Para Carlos Costa, o fortalecimento da atenção primária na saúde é uma das estratégias para o enfrentamento às DTNs nesse contexto. “É preciso que se dê uma racionalidade institucional para benefício do usuário e não da meta de serviço”, diz ele, atentando para uma realidade dos sistemas de saúde que ainda necessita ser mais voltada para o interesse da população como um todo.

“Por mais que ativistas tenham alertado fortemente as autoridades no mundo todo sobre a necessidade urgente de que sejam tomadas medidas mais efetivas para reduzir a emissão de gases que provocam o aquecimento global, efetivamente pouco tem sido feito para mudar esse cenário”, afirma Alexandre Menezes. Segundo ele, é esperado que haja intervenções mais efetivas para interromper esse cenário, o que depende de acordos entre governos e mudanças no modo de produção e exploração dos recursos naturais.

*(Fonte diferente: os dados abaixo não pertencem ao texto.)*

Lemma partly_io {A} (f : C → res A * C) : partly kept (io f) (λ _, True).
Proof. intros [c l] r v'. unfold io. destruct (f c) as [a c']. intros [= <- <-]. by split. Qed.
Lemma partly_on_conn {A} (f : C → res A * C) : partly kept (on_conn f) (λ _, True).
Proof. intros [c l] r v'. unfold on_conn. destruct (conn l); [apply partly_io | done]. Qed.
Lemma partly_gets {A} (f : lan → A) : partly kept (gets f) (λ _, True).
Proof. by intros [c l] r v' [= <- <-]. Qed.
Lemma partly_modify (f : lan → lan) : (∀ l, lan_ok l → lan_ok (f l) ∧ conn (f l) = conn l ∧ active (f l) = active l) →
  partly kept (modify f) (λ _, True).
Proof. intros Hf [c l] r v' [= <- <-]. split; [exact (Hf l) | done]. Qed.
Lemma partly_of_outcome {A} (o : outcome (res A)) : partly kept (of_outcome o) (λ a, o = Ret (Ok a)).
Proof. intros v r v'. unfold of_outcome. destruct o as [r0 |]; [| done]. intros [= <- <-]. split; [done |]. by intros a ->. Qed.
Lemma partly_of_res {A} (r : res A) : partly kept (of_res r) (λ _, True).
Proof. apply partly_safe, safe_of_res; [apply _ | done]. Qed.
Lemma partly_fail {A} e (Q : A → Prop) : partly kept (efail e) Q.
Proof. apply partly_safe, safe_fail. apply _. Qed.
Lemma partly_eret {A} (a : A) : partly kept (eret a) (λ _, True).
Proof. by apply partly_safe, safe_ret; [apply _ |]. Qed.

Lemma partly_recvPacket : partly kept recvPacket (λ _, True).
Proof.
  unfold recvPacket. apply (partly_bind _ _ _ (λ _, True)); [apply partly_gets | intros l _].
  apply (partly_bind _ _ _ (λ _, True)); [apply partly_on_conn | intros _ _]. apply partly_on_conn.
Qed.

(** What a request returns was read from bytes. *)
Lemma partly_lan_send {A B} `{Marshal A} `{Unmarshal B} (req : Request A) :
  partly kept (lan_send (B := B) req) (λ b, ∃ buf, unmarshal buf = Ok b).
Proof.
  unfold lan_send. apply (partly_bind _ _ _ (λ _, True)).
  { intros [c l] r v'. destruct (message req l) as [msg l'] eqn:E. intros E1. destruct (partly_on_conn (sock_write msg) (c, l') r v' E1) as [H1 _].
    split; [| done]. intros Hl. rewrite message_packet in E by done. injection E as _ <-.
    destruct (next_lan_keeps l Hl) as (Hl' & Ha & Hc & _). destruct (H1 Hl') as (? & H2 & H3). cbn [snd] in *. by rewrite H2, H3, Ha, Hc. }
  intros _ _. apply (partly_bind _ _ _ (λ _, True)).
  - unfold recvMessage. apply (partly_bind _ _ _ (λ _, True)); [apply partly_recvPacket | intros buf _].
    apply (partly_bind _ _ _ (λ _, True)); [apply partly_of_res | intros h _].
    case_decide; [apply partly_fail |]. intros v r v' E. by destruct (partly_of_outcome _ v r v' E).
  - intros m _ v r v' E. destruct (partly_of_outcome _ v r v' E) as [E1 Hb]. split; [done |]. intros b Eb. specialize (Hb b Eb).
    exists (m_Data m). unfold m_Response in Hb. destruct (m_CompletionCode m); cbn [out_bind] in Hb; [| done].
    case_decide; [| done]. by injection Hb.
Qed.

“A nível local, as autoridades devem garantir melhorias nas políticas sociais, como políticas habitacionais e maiores investimentos na área da educação”, evidencia Alexandre. Considerando a ameaça crescente das doenças tropicais negligenciadas e o agravamento dos efeitos das mudanças climáticas, é crucial que medidas efetivas sejam tomadas para proteger as populações mais vulneráveis. Nesse sentido, Alexandre, assim como Carlos Costa, destaca o fortalecimento da atenção primária à saúde e da vigilância epidemiológica como estratégias fundamentais para reduzir o risco de contágio dessas doenças entre as populações em vulnerabilidade social.